Prevention of cerebrovascular insults

1994 
: Cerebrovascular infarction is the third leading cause of mortality following coronary heart disease and malignancies. WHO studies show that more than half of patients admitted for cerebrovascular infarction were not treated for hypertension. The risk factors for coronary heart disease and cerebrovascular infarction are not identical. Patients with systolic and diastolic hypertension, atrial fibrillation, stenosis of the carotid artery, and smoking, have a significantly elevated risk for cerebrovascular accidents. Hypercholesterolemia and diabetes are less important risk factors. Risk factors amendable by adequate nutritional intake are low supply of carotene and vitamin C. Homocysteineemia appears to be a risk factor that may be influenced by appropriate nutrition.

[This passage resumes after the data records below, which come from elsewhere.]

(** * The RAD Lab console scripts, embedded and verified

    The repository holds four near-duplicate browser scripts:

    - [RagConsole]  : [static/rag_console.js]
    - [Console2]    : the script with [lastCaseId] and the text case viewer
                      (the first unnamed source file)
    - [Console3]    : the script with file ingest, Explain, MITRE and export
                      (the second unnamed source file, its first script)
    - [Console4]    : the script with the optional [caseId] input field
                      (the second unnamed source file, its second script)

    Every click handler is an [async] function that touches the page,
    possibly suspends on one [fetch] (or one clipboard write) and then
    touches the page again.  The embedding keeps that shape: a handler maps
    a page to a [proc], which is either finished or waits for one answer
    with its continuation.

    Modelling scope.  Strings are sequences of code units below 256.
    Numbers are the integer-valued doubles, the infinities and [NaN]: that
    is all the handlers compute with themselves ([parseInt], the HTTP
    status); fractions in server JSON are outside the model.  [JSON.parse] and
    [JSON.stringify] belong to the platform and are a parameter
    ([Platform]); a reference instance runs the examples. *)

From Stdlib Require Import String Ascii List ZArith Bool Lia.
From Stdlib Require Import DecimalString.
Import ListNotations.
Open Scope string_scope.
Set Warnings "-register-all".

(** ** JavaScript values and the platform functions the scripts call *)

Module JS.

(** The Number values the scripts compute: [Int z] is the double whose
    value is the integer [z] (the two zeros are one here: the scripts only
    print and send them). *)
Inductive number :=
| NaN
| Int (z : Z)
| Infinity (negative : bool).

(** The Number value for the integer [z]: [z] itself up to 2^53, beyond
    that the nearest double (53 significant bits, ties to the even one), and
    an infinity once that reaches 2^1024. *)
Definition to_number (z : Z) : number :=
  let a := Z.abs z in
  let e := (Z.log2 a - 52)%Z in
  if (e <=? 0)%Z then Int z
  else
    let q := Z.shiftr a e in
    let r := (a - Z.shiftl q e)%Z in
    let half := Z.shiftl 1 (e - 1) in
    let q' := if (r <? half)%Z then q
              else if (half <? r)%Z then (q + 1)%Z
              else if Z.even q then q else (q + 1)%Z in
    let m := Z.shiftl q' e in
    if (2 ^ 1024 <=? m)%Z then Infinity (z <? 0)%Z
    else Int (Z.sgn z * m).

(** Values a handler can hold: what [JSON.parse] yields, [undefined], and
    the [Error] instances the platform throws (an [Error] has no enumerable
    property of its own). *)
Inductive value :=
| VUndef
| VNull
| VBool (b : bool)
| VNum (n : number)
| VStr (s : string)
| VArr (items : list value)
| VObj (fields : list (string * value))
| VError (name : string).

Definition TypeError : value := VError "TypeError".

(** ToBoolean. *)
Definition truthy (v : value) : bool :=
  match v with
  | VUndef | VNull => false
  | VBool b => b
  | VNum NaN => false
  | VNum (Int z) => negb (z =? 0)%Z
  | VNum (Infinity _) => true
  | VStr s => negb (s =? "")
  | VArr _ | VObj _ | VError _ => true
  end.

Definition nonempty (s : string) : bool := negb (s =? "").

(** [a || b], [a && b] and [a ?? b] on values. *)
Definition or_else (a b : value) : value := if truthy a then a else b.
Definition and_then (a b : value) : value := if truthy a then b else a.
Definition nullish (v : value) : bool :=
  match v with VUndef | VNull => true | _ => false end.
Definition coalesce (a b : value) : value := if nullish a then b else a.

Fixpoint lookup (k : string) (fields : list (string * value)) : value :=
  match fields with
  | [] => VUndef
  | (k', v) :: rest => if k' =? k then v else lookup k rest
  end.

(** Property read [v.k] for the names the scripts read ([case_id],
    [summary], [tags], [cases], [status], [body], [length]); reading a
    property of [null] or [undefined] throws. *)
Definition get (v : value) (k : string) : value + value :=
  match v with
  | VUndef | VNull => inr TypeError
  | VObj fields => inl (lookup k fields)
  | VArr items =>
      inl (if k =? "length" then VNum (Int (Z.of_nat (length items))) else VUndef)
  | VStr s =>
      inl (if k =? "length" then VNum (Int (Z.of_nat (String.length s))) else VUndef)
  | _ => inl VUndef
  end.

Definition decimal (z : Z) : string := NilZero.string_of_int (Z.to_int z).

Fixpoint join (sep : string) (parts : list string) : string :=
  match parts with
  | [] => ""
  | [p] => p
  | p :: rest => p ++ sep ++ join sep rest
  end.

(** ToString, as template literals and string-typed DOM attributes apply
    it. *)
Fixpoint ToString (v : value) : string :=
  match v with
  | VUndef => "undefined"
  | VNull => "null"
  | VBool true => "true"
  | VBool false => "false"
  | VNum NaN => "NaN"
  | VNum (Int z) => decimal z
  | VNum (Infinity false) => "Infinity"
  | VNum (Infinity true) => "-Infinity"
  | VStr s => s
  | VArr items =>
      join "," (map (fun x => if nullish x then "" else ToString x) items)
  | VObj _ => "[object Object]"
  | VError name => name
  end.

(** [s] without its prefix [pre], when it starts with it. *)
Fixpoint strip_prefix (pre s : string) : option string :=
  match pre, s with
  | EmptyString, _ => Some s
  | String a pre', String b s' => if Ascii.eqb a b then strip_prefix pre' s' else None
  | String _ _, EmptyString => None
  end.

(** White space and line terminators among the code units below 256. *)
Definition is_space (c : ascii) : bool :=
  let n := nat_of_ascii c in
  (((9 <=? n) && (n <=? 13)) || (n =? 32) || (n =? 160))%nat.

Fixpoint trimStart (s : string) : string :=
  match s with
  | String c rest => if is_space c then trimStart rest else s
  | EmptyString => EmptyString
  end.

Fixpoint trimEnd (s : string) : string :=
  match s with
  | EmptyString => EmptyString
  | String c rest =>
      match trimEnd rest with
      | EmptyString => if is_space c then EmptyString else String c EmptyString
      | kept => String c kept
      end
  end.

Definition trim (s : string) : string := trimEnd (trimStart s).

(** [parseInt(string, radix)]; [None] is a missing radix.  The digits are
    read exactly and the integer they denote is then turned into a Number
    (an engine may, in radix 10, read digits after the twentieth significant
    one as zeros). *)
Definition digit_value (c : ascii) : option Z :=
  let n := Z.of_nat (nat_of_ascii c) in
  if ((48 <=? n) && (n <=? 57))%Z then Some (n - 48)%Z
  else if ((97 <=? n) && (n <=? 122))%Z then Some (n - 87)%Z
  else if ((65 <=? n) && (n <=? 90))%Z then Some (n - 55)%Z
  else None.

Fixpoint digits (R : Z) (s : string) (acc : option Z) : option Z :=
  match s with
  | EmptyString => acc
  | String c rest =>
      match digit_value c with
      | Some d =>
          if (d <? R)%Z
          then digits R rest (Some (match acc with Some a => a | None => 0 end * R + d)%Z)
          else acc
      | None => acc
      end
  end.

Definition strip_sign (s : string) : Z * string :=
  match s with
  | String "-"%char rest => ((-1)%Z, rest)
  | String "+"%char rest => (1%Z, rest)
  | _ => (1%Z, s)
  end.

Definition strip_hex (s : string) : option string :=
  match s with
  | String "0"%char (String "x"%char rest) => Some rest
  | String "0"%char (String "X"%char rest) => Some rest
  | _ => None
  end.

Definition parseInt (s : string) (radix : option Z) : number :=
  let '(sign, str) := strip_sign (trimStart s) in
  let R := match radix with Some r => r | None => 0%Z end in
  if (negb (R =? 0) && ((R <? 2) || (36 <? R)))%Z then NaN
  else
    let stripPrefix := ((R =? 0) || (R =? 16))%Z in
    let R := if (R =? 0)%Z then 10%Z else R in
    let '(R, str) :=
      match (if stripPrefix then strip_hex str else None) with
      | Some rest => (16%Z, rest)
      | None => (R, str)
      end in
    match digits R str None with
    | None => NaN
    | Some mathInt => to_number (sign * mathInt)
    end.

(** [JSON.parse] ([None]: it throws) and [JSON.stringify(v, null, indent)]
    ([None]: it returns [undefined]). *)
Class Platform := {
  JSON_parse : string -> option value;
  JSON_stringify : value -> nat -> option string
}.

End JS.
Import JS.

(** ** The page, its effects and asynchronous handlers *)

Module Dom.

(** Elements the scripts look up by id ([.value] of an input and
    [.textContent] of a region are both the element's text here). *)
Inductive elem :=
| ingestText | ingestMetadata | ingestStatus | ingestResult
| searchQuery | searchTopK | searchStatus | searchResult
| caseId
| ingestFileStatus | ingestFileResult
| caseList | caseListDisplay | caseDetails
| explainStatus | explainResult
| mitreStatus | mitreResult.

Inductive button :=
| ingestBtn | ingestFileBtn | searchBtn | explainCaseBtn | mitreExtractBtn.

Scheme Equality for elem.
Scheme Equality for button.

Record file := { file_name : string; file_content : string }.

Inductive payload :=
| JsonText (v : value)        (* the text [JSON.stringify(v)] *)
| FormData (field : string) (f : file).

Record request := {
  url : string;
  method : string;
  headers : list (string * string);
  body : option payload
}.

(** What a [fetch] settles to once the body text has been read. *)
Inductive fetch_result :=
| NetworkError
| Response (status : Z) (text : string).

Inductive event :=
| SetText (e : elem) (s : string)
| SetDisabled (b : button) (v : bool)
| AppendItem (c : value)
| InstallListClick
| Fetch (r : request)
| ClipboardWrite (s : string)
| ExecCopy
| Download (filename content : string)
| ConsoleError.

Record page := {
  content : elem -> string;
  disabled : button -> bool;
  searchIncludeMeta : bool;            (* [.checked] *)
  ingestFile : list file;              (* [.files] *)
  has_caseId : bool;                   (* does [getElementById("caseId")] find one *)
  value_kept : elem -> string -> string; (* what [.value] reads after [.value = s] *)
  has_clipboard : bool;                (* [navigator.clipboard.writeText] exists *)
  execCommand_copy : option bool;      (* [None]: [execCommand] throws *)
  items : list value;                  (* the [li] children of [caseListDisplay] *)
  list_click : bool;                   (* [caseList.onclick] is installed *)
  lastCaseId : value;
  log : list event
}.

Definition emit (ev : event) (p : page) : page :=
  {| content := content p; disabled := disabled p;
     searchIncludeMeta := searchIncludeMeta p; ingestFile := ingestFile p;
     has_caseId := has_caseId p; value_kept := value_kept p;
     has_clipboard := has_clipboard p;
     execCommand_copy := execCommand_copy p; items := items p;
     list_click := list_click p; lastCaseId := lastCaseId p;
     log := log p ++ [ev] |}.

Definition write_text (e : elem) (s : string) (p : page) : page :=
  {| content := fun e' => if elem_beq e' e then s else content p e';
     disabled := disabled p;
     searchIncludeMeta := searchIncludeMeta p; ingestFile := ingestFile p;
     has_caseId := has_caseId p; value_kept := value_kept p;
     has_clipboard := has_clipboard p;
     execCommand_copy := execCommand_copy p; items := items p;
     list_click := list_click p; lastCaseId := lastCaseId p;
     log := log p |}.

Definition write_disabled (b : button) (v : bool) (p : page) : page :=
  {| content := content p;
     disabled := fun b' => if button_beq b' b then v else disabled p b';
     searchIncludeMeta := searchIncludeMeta p; ingestFile := ingestFile p;
     has_caseId := has_caseId p; value_kept := value_kept p;
     has_clipboard := has_clipboard p;
     execCommand_copy := execCommand_copy p; items := items p;
     list_click := list_click p; lastCaseId := lastCaseId p;
     log := log p |}.

Definition write_items (l : list value) (p : page) : page :=
  {| content := content p; disabled := disabled p;
     searchIncludeMeta := searchIncludeMeta p; ingestFile := ingestFile p;
     has_caseId := has_caseId p; value_kept := value_kept p;
     has_clipboard := has_clipboard p;
     execCommand_copy := execCommand_copy p; items := l;
     list_click := list_click p; lastCaseId := lastCaseId p;
     log := log p |}.

Definition write_list_click (v : bool) (p : page) : page :=
  {| content := content p; disabled := disabled p;
     searchIncludeMeta := searchIncludeMeta p; ingestFile := ingestFile p;
     has_caseId := has_caseId p; value_kept := value_kept p;
     has_clipboard := has_clipboard p;
     execCommand_copy := execCommand_copy p; items := items p;
     list_click := v; lastCaseId := lastCaseId p;
     log := log p |}.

Antihypertensive therapy is the most important primary and secondary preventive measure. No smoking and adequate dietary intake are also important. Primary prevention with low dose salicylic acid (ASA) is recommended in the presence of additional cardiovascular risk factors. The benefit of low dose anticoagulant therapy in atrial fibrillation without symptoms is not fully established. In subjects with atrial fibrillation with cerebrovascular events anticoagulants are superior to ASA. Surgical treatment of significant stenosis of the carotid artery is indicated. In secondary prevention of thromboembolic events, low dose ASA is recommended. A valuable alternative in case of side effects is available in ticlopidine.